Canada goose, I’m excited to put these feathers to use in some flies
I was amazed at the scale of the goose, I knew they were big but the size surprised me

Back on the bank and dried off I realized how lucky I was to be able to harvest such a sizeable bird. These geese are heavy, I was shocked at the size and weight. Mostly though we were excited as we had never eaten goose before and I was pretty fired up about the chance to cook a whole new food. We hung the goose in a tree for the walk back and headed down to the pool where we would set up decoys and wait for last light. This was maybe what I was most curious to try, calling ducks in to decoys. Neither of us had ever done it and other than some very cursory research into the art of duck calling, we knew nothing.

Our “blind”

We threw the decoys out in a spot it seemed like ducks would like and hunkered down into some tall, riverside grasses. People describe the waiting of hunting as the most boring part. I would disagree, I think it gives the opportunity to observe without distraction. Your whole purpose is to look closely at what is around and you have a long time to do it. The anticipation of a potential chance to take the game you are searching for adds an undertone of excitement that is hard to put into words. When two ducks come rocketing around the corner we froze and began squawking away on our calls, they made a hard turn and prepared to splash down near the decoys. At the last second they seemed to figure out something was off but it was too late and Mark had one in the water. We couldn’t believe it had just all come together. Set up decoys, call ducks to them and harvest a duck. We must be living right.
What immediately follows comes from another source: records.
(** The errors the entry point can throw under the given budgets. *)
Definition errorFits (maxBytesPerPart maxTokensPerPart : option JsNumber)
  (e : SplitError ExtError) : Prop :=
  match e with
  | InvalidMaxBytesPerPart n =>
      maxBytesPerPart = Some n /\ invalidBudget n = true
  | InvalidMaxTokensPerPart n =>
      maxTokensPerPart = Some n /\ invalidBudget n = true
  | RootEntryExceedsMaxSize _ _ limit =>
      maxTokensPerPart = None /\
      exists n, maxBytesPerPart = Some n /\ limit = numberValue n
  | FileExceedsMaxTokens _ _ limit =>
      exists n, maxTokensPerPart = Some n /\ limit = numberValue n
  | CollaboratorError _ => True
  end.

End FurtherNotions.

(** Next to a batch [b1], the batch [b2] begins with a file that is
    oversized, or follows an oversized file, or would not have fitted into
    [b1]. *)
Definition batchBoundary (maxTokensPerPart : Z) (tokenMap : JsMap Z)
  (b1 b2 : list ProcessedFile) : Prop :=
  exists f rest,
    b2 = f :: rest /\
    (maxTokensPerPart < fileTokens tokenMap f \/
     (exists g, b1 = [g] /\ maxTokensPerPart < fileTokens tokenMap g) \/
     maxTokensPerPart < sumTokens tokenMap b1 + fileTokens tokenMap f).

(** * Properties *)

Unset Implicit Arguments.

(** ** Strings and maps *)

Lemma jsstring_eqb_eq (a b : jsstring) : jsstring_eqb a b = true <-> a = b.
Proof.
  revert b; induction a as [|x a IH]; intros [|y b]; simpl; split;
    try congruence; try reflexivity.
  - intros H. apply andb_true_iff in H as [Hx Hab].
    apply N.eqb_eq in Hx. apply IH in Hab. congruence.
  - intros H. injection H as -> ->. rewrite N.eqb_refl. simpl. now apply IH.
Qed.

Lemma jsstring_eqb_refl (a : jsstring) : jsstring_eqb a a = true.
Proof. now apply jsstring_eqb_eq. Qed.

Lemma jsstring_eqb_neq (a b : jsstring) : jsstring_eqb a b = false <-> a <> b.
Proof.
  split.
  - intros H E. apply jsstring_eqb_eq in E. congruence.
  - intros H. destruct (jsstring_eqb a b) eqn:E; [|reflexivity].
    apply jsstring_eqb_eq in E. contradiction.
Qed.

Lemma jsstring_eq_dec (a b : jsstring) : {a = b} + {a <> b}.
Proof.
  destruct (jsstring_eqb a b) eqn:E.
  - left. now apply jsstring_eqb_eq.
  - right. now apply jsstring_eqb_neq.
Qed.

Section MapFacts.
Context {V : Type}.
Implicit Types (m : JsMap V) (k : jsstring) (v : V).

Lemma map_get_set_same k v m : map_get k (map_set k v m) = Some v.
Proof.
  induction m as [|[k' v'] m IH]; simpl.
  - now rewrite jsstring_eqb_refl.
  - destruct (jsstring_eqb k k') eqn:E; simpl.
    + now rewrite jsstring_eqb_refl.
    + now rewrite E.
Qed.

Lemma map_get_set_other k k' v m :
  k <> k' -> map_get k' (map_set k v m) = map_get k' m.
Proof.
  intros Hne. induction m as [|[k0 v0] m IH]; simpl.
  - assert (jsstring_eqb k' k = false) as ->
      by (apply jsstring_eqb_neq; congruence).
    reflexivity.
  - destruct (jsstring_eqb k k0) eqn:E; simpl.
    + apply jsstring_eqb_eq in E. subst k0.
      assert (jsstring_eqb k' k = false) as ->
        by (apply jsstring_eqb_neq; congruence).
      reflexivity.
    + now rewrite IH.
Qed.

Lemma map_get_None k m : map_get k m = None <-> ~ In k (List.map fst m).
Proof.
  induction m as [|[k' v'] m IH]; simpl.
  - tauto.
  - destruct (jsstring_eqb k k') eqn:E.
    + apply jsstring_eqb_eq in E. subst. split; [discriminate | tauto].
    + apply jsstring_eqb_neq in E. rewrite IH. split.
      * intros H [H'|H']; [congruence | tauto].
      * tauto.
Qed.

Lemma map_get_In k v m :
  NoDup (List.map fst m) -> In (k, v) m -> map_get k m = Some v.
Proof.
  induction m as [|[k' v'] m IH]; simpl; [tauto|].
  intros Hnd [H|H].
  - injection H as -> ->. now rewrite jsstring_eqb_refl.
  - inversion Hnd as [|? ? Hnotin Hnd']; subst.
    destruct (jsstring_eqb k k') eqn:E.
    + apply jsstring_eqb_eq in E. subst. exfalso. apply Hnotin.
      now apply (in_map fst) in H.
    + now apply IH.
Qed.

Lemma map_keys_set k v m :
  List.map fst (map_set k v m) =
  match map_get k m with
  | Some _ => List.map fst m
  | None => List.map fst m ++ [k]
  end.
Proof.
  induction m as [|[k' v'] m IH]; simpl; [reflexivity|].
  destruct (jsstring_eqb k k') eqn:E; simpl.
  - apply jsstring_eqb_eq in E. now subst.
  - rewrite IH. now destruct (map_get k m).
Qed.

Lemma map_set_NoDup k v m :
  NoDup (List.map fst m) -> NoDup (List.map fst (map_set k v m)).
Proof.
  intros Hnd. rewrite map_keys_set. destruct (map_get k m) eqn:E; [assumption|].
  apply map_get_None in E.
  apply NoDup_app; [assumption | constructor; [intros [] | constructor] |].
  intros x Hx [<-|[]]. contradiction.
Qed.
End MapFacts.

(** ** The stable sort *)

Section SortFacts.
Context {A : Type} (cmp : A -> A -> Z).

Lemma sort_insert_perm x l : Permutation (sort_insert cmp x l) (x :: l).
Proof.
  induction l as [|y l IH]; simpl; [reflexivity|].
  destruct (cmp x y <=? 0); [reflexivity|].
  rewrite IH. apply perm_swap.
Qed.

Lemma array_sort_perm l : Permutation (array_sort cmp l) l.
Proof.
  induction l as [|x l IH]; simpl; [reflexivity|].
  rewrite sort_insert_perm. now constructor.
Qed.

Lemma array_sort_In x l : In x (array_sort cmp l) <-> In x l.
Proof.
  split; apply Permutation_in;
    [apply array_sort_perm | symmetry; apply array_sort_perm].
Qed.

Hypothesis cmp_total : forall a b, 0 < cmp a b -> cmp b a <= 0.

Lemma sort_insert_sorted x l :
  Sorted (before cmp) l -> Sorted (before cmp) (sort_insert cmp x l).
Proof.
  induction l as [|y l IH]; simpl; intros Hs.
  - repeat constructor.
  - destruct (cmp x y <=? 0) eqn:E.
    + constructor; [assumption|]. constructor. apply Z.leb_le in E. exact E.
    + apply Z.leb_gt in E. inversion Hs as [|? ? Hs' Hhd]; subst.
      constructor; [now apply IH|].
      destruct l as [|z l]; simpl.
      * constructor. now apply cmp_total.
      * destruct (cmp x z <=? 0); constructor.
        -- now apply cmp_total.
        -- now inversion Hhd.
Qed.

Lemma array_sort_sorted l : Sorted (before cmp) (array_sort cmp l).
Proof.
  induction l as [|x l IH]; simpl; [constructor|].
  now apply sort_insert_sorted.
Qed.
End SortFacts.

Lemma StronglySorted_perm_eq {A} (le : A -> A -> Prop) :
  (forall a b, le a b -> le b a -> a = b) ->
  forall l1 l2,
    StronglySorted le l1 -> StronglySorted le l2 -> Permutation l1 l2 ->
    l1 = l2.
Proof.
  intros Hanti. induction l1 as [|a l1 IH]; intros l2 H1 H2 Hperm.
  - apply Permutation_nil in Hperm. now subst.
  - destruct l2 as [|b l2].
    + symmetry in Hperm. apply Permutation_nil in Hperm. discriminate.
    + inversion H1 as [|? ? Hs1 Hall1]; subst.
      inversion H2 as [|? ? Hs2 Hall2]; subst.
      assert (a = b) as ->.
      { assert (Ha : In a (b :: l2))
          by (apply (Permutation_in _ Hperm); now left).
        assert (Hb : In b (a :: l1))
          by (apply (Permutation_in _ (Permutation_sym Hperm)); now left).
        destruct Ha as [Ha|Ha]; [now subst|].
        destruct Hb as [Hb|Hb]; [now subst|].
        rewrite Forall_forall in Hall1, Hall2.
        apply Hanti; auto. }
      f_equal. apply IH; auto. now apply Permutation_cons_inv in Hperm.
Qed.

Lemma Sorted_map {A B} (f : A -> B) (le : B -> B -> Prop) (l : list A) :
  Sorted (fun x y => le (f x) (f y)) l -> Sorted le (List.map f l).
Proof.
  induction 1 as [|x l Hs IH Hhd]; simpl; constructor; auto.
  destruct Hhd; simpl; constructor; auto.
Qed.

(** *** The sort is stable *)

Lemma precedes_In {A} (a b : A) l : precedes a b l -> In a l /\ In b l.
Proof.
  induction l as [|x l IH]; simpl; [intros []|].
  intros [[-> Hb]|H]; [split; auto|]. apply IH in H as [Ha Hb]. auto.
Qed.

Lemma precedes_asym {A} (a b : A) l :
  NoDup l -> precedes a b l -> precedes b a l -> False.
Proof.
  induction 1 as [|x l Hx Hl IH]; simpl; [intros []|].
  intros [[-> Hb]|H1] [[E Ha]|H2]; auto.
  - apply precedes_In in H2 as [_ Ha]. auto.
  - subst x. apply precedes_In in H1 as [_ Hb]. auto.
Qed.

Lemma precedes_total {A} (a b : A) l :
  In a l -> In b l -> a <> b -> precedes a b l \/ precedes b a l.
Proof.
  induction l as [|x l IH]; simpl; [intros []|].
  intros [Ha|Ha] [Hb|Hb] Hne; try congruence; auto.
  destruct (IH Ha Hb Hne); auto.
Qed.

Lemma precedes_sorted {A} (R : A -> A -> Prop) (a b : A) l :
  StronglySorted R l -> precedes a b l -> R a b.
Proof.
  induction 1 as [|x l Hs IH Hall]; simpl; [intros []|].
  intros [[-> Hb]|H]; [|now apply IH].
  rewrite Forall_forall in Hall. now apply Hall.
Qed.

Section Stable.
Context {A : Type} (cmp : A -> A -> Z).

Lemma sort_insert_In (x y : A) l :
  In y (sort_insert cmp x l) <-> y = x \/ In y l.
Proof.
  split.
  - intros H. apply (Permutation_in _ (sort_insert_perm cmp x l)) in H.
    destruct H; auto.
  - intros H.
    apply (Permutation_in _ (Permutation_sym (sort_insert_perm cmp x l))).
    destruct H; [now left | now right].
Qed.

Lemma precedes_sort_insert (a b x : A) l :
  precedes a b l -> precedes a b (sort_insert cmp x l).
Proof.
  induction l as [|y l IH]; simpl; [intros []|].
  intros H. destruct (cmp x y <=? 0); simpl; [now right|].
  destruct H as [[-> Hb]|H]; [left | right; now apply IH].
  split; [reflexivity|]. apply sort_insert_In. now right.
Qed.
(** * TXM texture analysis pipeline: a shallow embedding of
      [core/texture_processor.py], [core/texture_worker.py] and
      [core/texture_runner.py], with the properties of the duplicate
      detector, of the cancellation channel and of the result ordering. *)

From Stdlib Require Import QArith Qround Lqa.
From stdpp Require Import list strings sorting.
From Stdlib Require Import Ascii DecimalString DecimalNat.
From Stdlib Require DecimalFacts.
Close Scope Q_scope.

(** ** Text helpers standing for Python's [str] operations *)

Module Tekst.

(** [str(n)] of a non-negative [int]. *)
Definition dec (n : nat) : string := NilEmpty.string_of_uint (Nat.to_uint n).

(** [f"{n:02d}"]: decimal, left-padded with zeros to a width of at least two. *)
Definition format_02d (n : nat) : string :=
let s := dec n in
if (String.length s <? 2)%nat then "0" +:+ s else s.

(** Truth value of a [str]: non-empty. *)
Definition niepusty (s : string) : bool :=
match s with "" => false | _ => true end.

(** [c.lower()] on the ASCII range; bytes above 127 (the UTF-8 encoding of
  other letters) are left as they are. *)
Definition lower_ascii (c : ascii) : ascii :=
let n := nat_of_ascii c in
if ((65 <=? n) && (n <=? 90))%nat then ascii_of_nat (n + 32) else c.

Fixpoint lower (s : string) : string :=
match s with
| "" => ""
| String c s' => String (lower_ascii c) (lower s')
end.

(** [s.rfind(c)] counted from position [i] of the whole string: the last
  index holding [c], or [-1]. *)
Fixpoint rfind_od (c : ascii) (s : string) (i : Z) : Z :=
match s with
| "" => (-1)%Z
| String a s' =>
    let r := rfind_od c s' (i + 1)%Z in
    if (0 <=? r)%Z then r else if Ascii.eqb a c then i else (-1)%Z
end.

Definition rfind (c : ascii) (s : string) : Z := rfind_od c s 0%Z.

(** [p[:k]] and [p[k:]] for [0 <= k]. *)
Definition do_indeksu (k : Z) (p : string) : string := String.substring 0 (Z.to_nat k) p.
Definition od_indeksu (k : Z) (p : string) : string :=
String.substring (Z.to_nat k) (String.length p - Z.to_nat k) p.

(** [os.path.basename] (posixpath): what follows the last separator. *)
Definition basename (p : string) : string :=
od_indeksu (rfind "/"%char p + 1)%Z p.

(** The [while] loop of [genericpath._splitext]: is there a character other
  than the dot in [p[filenameIndex:dotIndex]]?  [n] counts the positions
  left to look at. *)
Fixpoint nie_same_kropki (p : string) (filenameIndex : nat) (n : nat) : bool :=
match n with
| 0 => false
| S n' =>
    match String.get filenameIndex p with
    | Some c => if Ascii.eqb c "."%char
                then nie_same_kropki p (S filenameIndex) n'
                else true
    | None => false
    end
end.

(** [os.path.splitext] (posixpath, through [genericpath._splitext]). *)
Definition splitext (p : string) : string * string :=
let sepIndex := rfind "/"%char p in
let dotIndex := rfind "."%char p in
if (sepIndex <? dotIndex)%Z then
  let filenameIndex := (sepIndex + 1)%Z in
  if nie_same_kropki p (Z.to_nat filenameIndex) (Z.to_nat (dotIndex - filenameIndex))
  then (do_indeksu dotIndex p, od_indeksu dotIndex p)
  else (p, "")
else (p, "").

(** [s.split("-")[0]]: what precedes the first dash. *)
Fixpoint przed_myślnikiem (s : string) : string :=
match s with
| "" => ""
| String c s' => if Ascii.eqb c "-"%char then "" else String c (przed_myślnikiem s')
end.

End Tekst.

Export Tekst.

(** ** Insertion-ordered dictionaries of lists

    The passes build [dict]s whose values are lists and later iterate over
    them; a Python [dict] iterates in insertion order, so the model is an
    association list kept in the order in which the keys were first seen. *)

Module Słownik.

Definition t (V : Type) : Type := list (string * list V).

(** [if k not in d: d[k] = []] followed by [d[k].append(v)]. *)
Fixpoint dopisz {V} (k : string) (v : V) (d : t V) : t V :=
match d with
| [] => [(k, [v])]
| (k', g) :: d' =>
    if decide (k' = k) then (k', g ++ [v]) :: d' else (k', g) :: dopisz k v d'
end.

(** The grouping loop [for x in xs: dopisz(klucz(x), x)]. *)
Definition grupuj {V} (klucz : V → string) (xs : list V) : t V :=
fold_left (λ d x, dopisz (klucz x) x d) xs [].

(** [if k not in d: d[k] = 0] followed by [d[k] += 1]. *)
Fixpoint zwiększ (k : string) (d : list (string * nat)) : list (string * nat) :=
match d with
| [] => [(k, 1)]
| (k', n) :: d' =>
    if decide (k' = k) then (k', S n) :: d' else (k', n) :: zwiększ k d'
end.

End Słownik.

(** [enumerate(l)] *)
Definition enumerate {A} (l : list A) : list (nat * A) := imap pair l.

(** ** Data model *)

(** [MetadanePliku] (FileRecord).  [data_utworzenia] and [data_modyfikacji]
    hold a local date and time which the source keeps rendered as
    ["%Y-%m-%d %H:%M:%S"] and reads back with [strptime] under the same
    format whenever it compares two of them; the model keeps the date itself,
    as a count of whole seconds, which orders the same way.  [rozmiar_mb] is
    the size as the source rounds it. *)
Record MetadanePliku := {
  ścieżka : string;
  rozszerzenie : string;
  rozmiar_mb : Q;
  data_utworzenia : nat;
  data_modyfikacji : nat;
  hash_sha256 : string;
  szerokość : option nat;
  wysokość : option nat;
  kanał_alpha : option bool;
  głębia_bitowa : option nat;
  profil_koloru : option string;
  flaga : string;
  id_grupy : string;
  narzędzie_analizy : string;
  błąd_analizy : string;
  nazwa : string;
}.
Sun heading down and time to walk back to the truck

If I had to pick my favorite part of the hunt between finding what I’ve been after or cooking what I have got it would be a close call. But I think it’s the cooking. Especially when it is a food item I don’t often get or that are considered bad eating (jackrabbit, diver ducks). What I have discovered is there are no bad meats, just lazy cooks. If you put the time the animal deserves into the preparation of the meat, it’s gonna be good. I had never had wild duck or goose before and I’d never prepared either. For this I fell back on the Meateater cookbook which hasn’t led me wrong yet. The goal was a roasted goose with apple chutney. The goose is seasoned simply, salt, pepper and butter. The chutney is a side that I really liked in combination with the goose, kind of like a pork chop with apple sauce.

All the fixins for an apple chutney side to roasted goose

Definitely looking forward to making this meal again and a wonderful first experience with waterfowl. Just proves its better to be lucky than good and that sometimes the stars align.